If you’re the kind of guy who can’t borrow or beg $3 for the subway fare, “You’re clearly not doing the right thing in life,” Blanco says. Guys like that, cops will run their names and “nine times out of ten” find a warrant for arrest.

Do statistics or rigorous studies back this perception up? Not decisively, though there are conflicting claims. So like many New Yorkers, Blanco turns to something that can be readily seen: Crime has plummeted since the crack epidemic in the 80s. The results seem undeniable. Maybe Bratton had something to do with that.

Consensus on Bratton won’t come soon

We’ve been arguing about Bratton’s effectiveness for the past 20 years, and the end to that argument is nowhere in sight.

Bratton, for his part, is not slinking away in shame but leaving in fighting mode, defending the focus on small offenses and so-called “precision policing” that have made him loved and hated.

“The basic thing that police do is to maintain order,” he said this week in an appearance at the Citizens Crime Commission. “And the advocates out there that want to do away with broken windows and do away with order maintenance, that feel that they can totally do away with stop-question-and-frisk, they’re crazy. They’re out of their mind. Because that is the basic mission of the police.”

Those “advocates” are indeed questioning that “basic mission” — the role that police play in maintaining said order.
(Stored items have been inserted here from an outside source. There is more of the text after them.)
Definition cancelScheduledJobs (m : Manager) : option Manager := cancel_loop (length (m_runningJobList m)) m.

Definition doRedirect (m : Manager) (p : nat) : option (Manager * bool) :=
  j ← jobs m !! p;
  if negb (m_doRedirectChallenge j) then Some (m, false)
  else
    let m := curl_multi_remove_handle m p in
    m ← update m p (fun j => set_redirect (set_permit j SUSPEND) (m_redirectCount j) false (m_sslReconnect j));
    m ← appendScheduledJob m p;
    Some (m, true).

(** The end of a transfer. *)
Definition finishJob (m : Manager) (p : nat) : option Manager :=
  let m := curl_multi_remove_handle (removeRunningJob m p) p in
  m ← update (emit m (EasyCleanup p)) p (fun j => set_handle j false);
  deref m p.

Definition removeFromCurl (m : Manager) (p : nat) : option Manager :=
  j ← jobs m !! p;
  if negb (m_handle j) then Some m
  else if m_cancelled j then finishJob m p
  else if auth_again (events m) p then
    Some (startDownloadTimer (curl_multi_add_handle (curl_multi_remove_handle m p) p))
  else if m_sslReconnect j then
    m ← update (curl_multi_remove_handle m p) p
          (fun j => set_redirect (set_permit j PERMIT) (m_redirectCount j) (m_doRedirectChallenge j) false);
    Some (startDownloadTimer (curl_multi_add_handle m p))
  else
    '(m, redirected) ← (if m_redirectInWKC m then doRedirect m p else Some (m, false));
    if (redirected : bool) then Some (startDownloadTimer m) else finishJob m p.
Is the best way to keep the subway clean by arresting vagrants who will inevitably return, or hiring MTA maintenance workers and focusing on supportive housing?

When quality-of-life issues rise above the level that New Yorkers can resolve amongst themselves — as inevitably happens — how do we deal with those problems? What about in potentially dangerous situations, as happened Thursday afternoon, when a man with a large knife was shot dead by officers in Midtown, after an off-duty officer tried to apprehend him and was slashed, according to police? When to shoot and when not to?

What about a different case, when the “problem” is a man selling loosie cigarettes. Do you take him down with a chokehold in order to haul him off to jail?

It was that situation that led to the death of Eric Garner, whose birthday would have been this week, but whose death fueled protests and a movement here in New York and around the country. That movement led to questioning — in a way that finally went mainstream — the business-as-usual of NYC policing that New Yorkers had become so used to over the past 20 years.

So when Bratton has his ceremonial walkout this afternoon, applauded by hundreds of cops, he will also be greeted by protesters outside 1 Police Plaza.

Bratton will then be gone; Blanco — and the continued struggle for Bratton’s legacy — will still be here.